Beware: Musician Magic Island is addictive. Her compositions transport the listener into a different dimension, somewhere between R&B, mainstream, and experimental pop. On her own or with her choir The Angels, this Canadian casts a spell on her viewers with her characteristic style of dance.

Text: Christian Glatz

fAUNA

Producer of experimental club music Rana Farahani (aka fAUNA) has been an integral part of Vienna’s music scene for years. Between her technological identity, political opinions, and impressions drawn from daily life, she develops dystopian, futuristic, and personalized tracks charged by today’s current affairs.

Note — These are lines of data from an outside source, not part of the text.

Definition handle_share_announce (peer : P2pHandshake) (envelope : P2pEnvelope) : exec state () :=
  n <- get_node ;;
  received <- node_op (on_chain (receive (np_trusted_work n) peer envelope now mode)) ;;
  do locals (on_result (set_status NodeShareProcessed)) ;;
  do locals (on_result (set_share_status (recv_status received))) ;;
  do (if bool_decide (recv_status received = UnknownWorkContext) &&
         bool_decide (is_Some (np_work_retrieval n))
      then
        share <- of_res (parse_p2p_share_announce_envelope envelope) ;;
        do modify_node (expire_historical_state now) ;;
        n <- get_node ;;
        match np_historical_evidence n !! share_work_key share with
        | Some evidence =>
            if historical_trust_sources_ready n then
              connected <- attempt_historical share peer evidence kP2pCapabilityShareGossip true ;;
              resume_if connected
            else request_work peer share kP2pCapabilityShareGossip
        | None => request_work peer share kP2pCapabilityShareGossip
        end
      else exec_ret ()) ;;
  do after_receive received ;;
  if bool_decide (recv_status received = RecvConnected) then
    do locals (set_relay_share (Some envelope)) ;;
    do relay_tip_now ;;
    resume_deferred_descendants (result_id (recv_chain_result received))
  else exec_ret ().

Definition handle_share_request (peer : P2pHandshake) (envelope : P2pEnvelope) : exec state () :=
  n <- get_node ;;
  reply <- of_res (answer_p2p_share_request peer envelope (np_chain n)) ;;
  do locals (set_followup (Some reply)) ;;
  response <- of_res (parse_p2p_share_response_envelope reply) ;;
  do (match sr_code response with
      | NotFound =>
          let current_tip := p2p_tip_hint_from_chain (np_chain n) in
          if is_zero_share_id (th_share_id current_tip) then exec_ret ()
          else
          tip <- of_res (make_p2p_tip_announce_envelope current_tip) ;;
          locals (set_fresh_tip (Some tip))
      | Found => exec_ret ()
      end) ;;
  locals (on_result (set_status ShareRequestAnswered)).
Lemma safe_remember_deferred share peer ev cap now :
  share_wf share → evidence_ok ev →
  safen W (remember_deferred_historical share peer ev cap now).
Proof.
  intros Hwf Hev n Hn. unfold remember_deferred_historical. w_bind.
  apply wpn_modify; [by apply calm_expire|]. generalize (expire_historical_state now n). clear n Hn.
  intros n Hn. destruct (_ =? 0); [w_ret|]. w_bind. w_const. intros id Hid _. w_bind. w_get. intros _.
  destruct (np_sources n) as [src|] eqn:Es; [|w_ret]. cbv zeta.
  destruct (bool_decide _ && _) eqn:E; [w_ret|]. w_bind.
  apply wpn_modify; [|by intros ?; w_ret].
  apply calm_deferred; [done| |].
  - rewrite Es. cbn. rewrite map_size_insert, lookup_fmap, map_size_fmap.
    pose proof (no_deferred_size _ Hn) as Hb. rewrite Es in Hb. cbn in Hb.
    apply andb_false_iff in E. destruct (np_deferred_historical n !! id); [done|].
    destruct E as [E|E]; [by rewrite bool_decide_true in E|]. apply Z.leb_gt in E. cbn. lia.
  - intros i d [[<- <-]|[_ Hd]]%lookup_insert_Some; [done|].
    rewrite lookup_fmap in Hd. apply fmap_Some in Hd as (d0 & Hd & ->).
    by apply join_walk_ok, (no_deferred _ Hn).
Qed.

Lemma safe_remember_retryable share peer cap now :
  share_wf share → safen W (remember_retryable_historical share peer cap now).
Proof.
  intros Hwf n Hn. unfold remember_retryable_historical. w_bind.
  apply wpn_modify; [by apply calm_expire|]. generalize (expire_historical_state now n). clear n Hn.
  intros n Hn. destruct (_ && _); [by apply (wp_throw _ _)|]. w_bind. w_const. intros id _ _.
  apply wpn_modify; [|done]. cbv zeta.
  destruct (_ !! id); (apply calm_retryable; [done|]); intros k x Hk.
  - apply lookup_insert_Some in Hk as [[_ <-]|[_ Hk]]; [done|by eapply no_retryable].
  - apply evict_some in Hk as [->|Hk]; [done|by eapply no_retryable].
Qed.

Lemma safe_retrieval_op {A} (m : exec P2pWorkRetrieval A) :
  (∀ st, retrieval_ok st → retrieval_ok (m st).2) → safen W (retrieval_op m).
Proof.
  intros Hm n Hn. unfold wp, retrieval_op. destruct (np_work_retrieval n) as [h|] eqn:E; [|done].
  pose proof (Hm _ (no_retrieval _ Hn h E)) as Hst. destruct (m (rh_state h)) as [r st]. cbn in *.
  destruct (calm_moved _ _ (calm_retrieval (mkRetrievalHandle (rh_sidechain_id h) (rh_archive h) st)
    n Hn Hst)). split_and!; [done|done|by destruct r].
Qed.

(** A change of the chain by one move, or of the registry. *)
Lemma step_view n n' :
  node_ok n → same_config n n' → (rtc (node_move n) (view n) (view n')) →
  np_work_retrieval n' = np_work_retrieval n → np_pending_historical n' = np_pending_historical n →
  np_historical_evidence n' = np_historical_evidence n →
  np_deferred_historical n' = np_deferred_historical n →
  np_retryable_historical n' = np_retryable_historical n →
  expectation_ok (np_expected_payout n') (np_expected_payout_plan n') (np_expected_payout_parent_id n') →
  node_ok n' ∧ moved n n'.
Proof.
  intros Hn Hs Hm E1 E2 E3 E4 E5 He. split; [|done].
  destruct (moves_ok _ _ _ Hm (no_registry _ Hn) (no_chain _ Hn)) as [Hr Hc].
  destruct Hn. split; rewrite ?E1, ?E2, ?E3, ?E4, ?E5, ?(sc_sources _ _ Hs); done.
Qed.

Lemma chain_step n c' : node_ok n → rtc (node_move n) (view n) (np_trusted_work n, c') →
  node_ok (set_chain c' n) ∧ moved n (set_chain c' n).
Proof.
  intros Hn Hm. pose proof (no_expectation _ Hn).
  destruct n as [rt c tw an cx po pl pp src pd ev df ar ry fa]. apply step_view; try done.
  split; cbn; tauto.
Qed.
Lemma registry_step n tw' : node_ok n → rtc (node_move n) (view n) (tw', np_chain n) →
  node_ok (set_trusted_work tw' n) ∧ moved n (set_trusted_work tw' n).
Proof.
  intros Hn Hm. pose proof (no_expectation _ Hn).
  destruct n as [rt c tw an cx po pl pp src pd ev df ar ry fa]. apply step_view; try done.
  split; cbn; tauto.
Qed.

Lemma wpn_on_chain {A} (m : exec ShareChain A) (Q : A → P2pNodeProtocol W → Prop) n :
  node_ok n → rtc (node_move n) (view n) (np_trusted_work n, (m (np_chain n)).2) →
  (∀ a c', m (np_chain n) = (Ok a, c') → Q a (set_chain c' n)) → wpn W (on_chain m) Q n.
Proof.
  intros Hn Hm HQ. unfold wp, on_chain, zoom.
  destruct (m (np_chain n)) as [[a|e] c'] eqn:E; cbn in *;
    destruct (chain_step n c' Hn Hm); split_and!; try done. by apply HQ.
Qed.
Lemma wpn_on_registry {A} (m : exec P2pTrustedWorkRegistry A) (Q : A → P2pNodeProtocol W → Prop) n :
  node_ok n → rtc (node_move n) (view n) ((m (np_trusted_work n)).2, np_chain n) →
  (∀ a tw', m (np_trusted_work n) = (Ok a, tw') → Q a (set_trusted_work tw' n)) →
  wpn W (on_trusted_work m) Q n.
Proof.
  intros Hn Hm HQ. unfold wp, on_trusted_work, zoom.
  destruct (m (np_trusted_work n)) as [[a|e] tw'] eqn:E; cbn in *;
    destruct (registry_step n tw' Hn Hm); split_and!; try done. by apply HQ.
Qed.

(** Reception of a share. *)
Lemma receive_moves n peer share required now mode :
  who = FromPeers now mode → node_ok n → clock_ok now → share_wf share →
  rtc (node_move n) (view n) (np_trusted_work n,
    (receive_share (np_trusted_work n) peer share required now mode (np_chain n)).2).
Proof.
  intros Hw Hn Hnow Hwf.
  destruct (receive_share _ _ _ _ _ _ _) as [r c'] eqn:E. cbn.
  destruct (receive_outcome _ _ _ _ _ _ _ _ _ (no_chain _ Hn) Hwf Hnow E) as [[-> _]|Ho]; [done|].
  destruct Ho as (ctx & v & a & Ha & Ho & _). apply rtc_once. by eapply mv_admit.
Qed.

Lemma revalidate_moves n candidate id ctx now mode :
  who = FromPeers now mode → node_ok n → clock_ok now → share_id candidate = Ok id →
  find_work (np_trusted_work n) (zano_height candidate) (mining_header_hash candidate)
    (parent_id candidate) = Some ctx →
  rtc (node_move n) (view n) (np_trusted_work n,
    (revalidate_connected_share id ctx now mode (np_chain n)).2).
Proof.
  intros Hw Hn Hnow Hid Hf.
  destruct (revalidate_outcome (np_chain n) id ctx now mode _ (proj1 (no_chain _ Hn))
    (clock_u64 _ Hnow) eq_refl) as [[-> _]|Ho]; [done|].
  destruct Ho as (e & v & He & Hv & Hm & Hp & Hd & ->). apply rtc_once. by eapply mv_revalidate.
Qed.

End NodeLevel.

Ltac w_locals := apply wps_locals; [done|intros ?].
Ltac w_res := apply wps_res; [done|].
Ltac w_node := apply wps_get; [done|]; intros _.

(** ** One historical candidate *)

(** The daemon contradicts the Zano parent of a template of the candidate. *)
Definition contradicted `{!JsonC} {W : Type} (sources : HistoricalSources W) (candidate : Share)
    (p : P2pMiningContextProposal) : Prop :=
  template_of candidate p ∧ ∃ hash, hash ≠ pp_prev_hash p ∧
    canonical_at (src_parent_lookup sources) (pp_zano_height p - 1) hash.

Her musical career has led her from classical piano and vocal training to the later electronic realms of possibilities and sound definitions.

Text: Christian Glatz

Battle-ax

Battle-Ax Her shows are unsettling yet sophisticated: armed with a viola, artist Beatrix Curran alias Battle-ax fills the room with unrelenting sound chains of reverb and distortion, generating a strong and emotional soundscape. In her adopted home of Vienna, Beatrix Curran is influenced by both the city’s classical and underground music scenes.

Text: Christian Glatz

Ashida Park

In 2016, the vision of inclusive and experimental club music led Antonia XM and Amblio to create a platform for likeminded producers and visual artists, called Ashida Park.
With their label, they intend to establish an arena for intimacy and excess and to merge influences from a variety of bass music sub-genres with ambient and noise compositions.

Text: Christian Glatz

Amen

Founded by Aleksandar Vučenović, the Vienna music label Amen specializes in experimental and ambient music. It is Vučenović who is responsible for the label’s unique aesthetics. While the label itself is committed to rather esoteric sounds, his DJ sets are a traditional club sound mixture blended with experimental elements, hard percussion, and nostalgic Trance and Euphoria.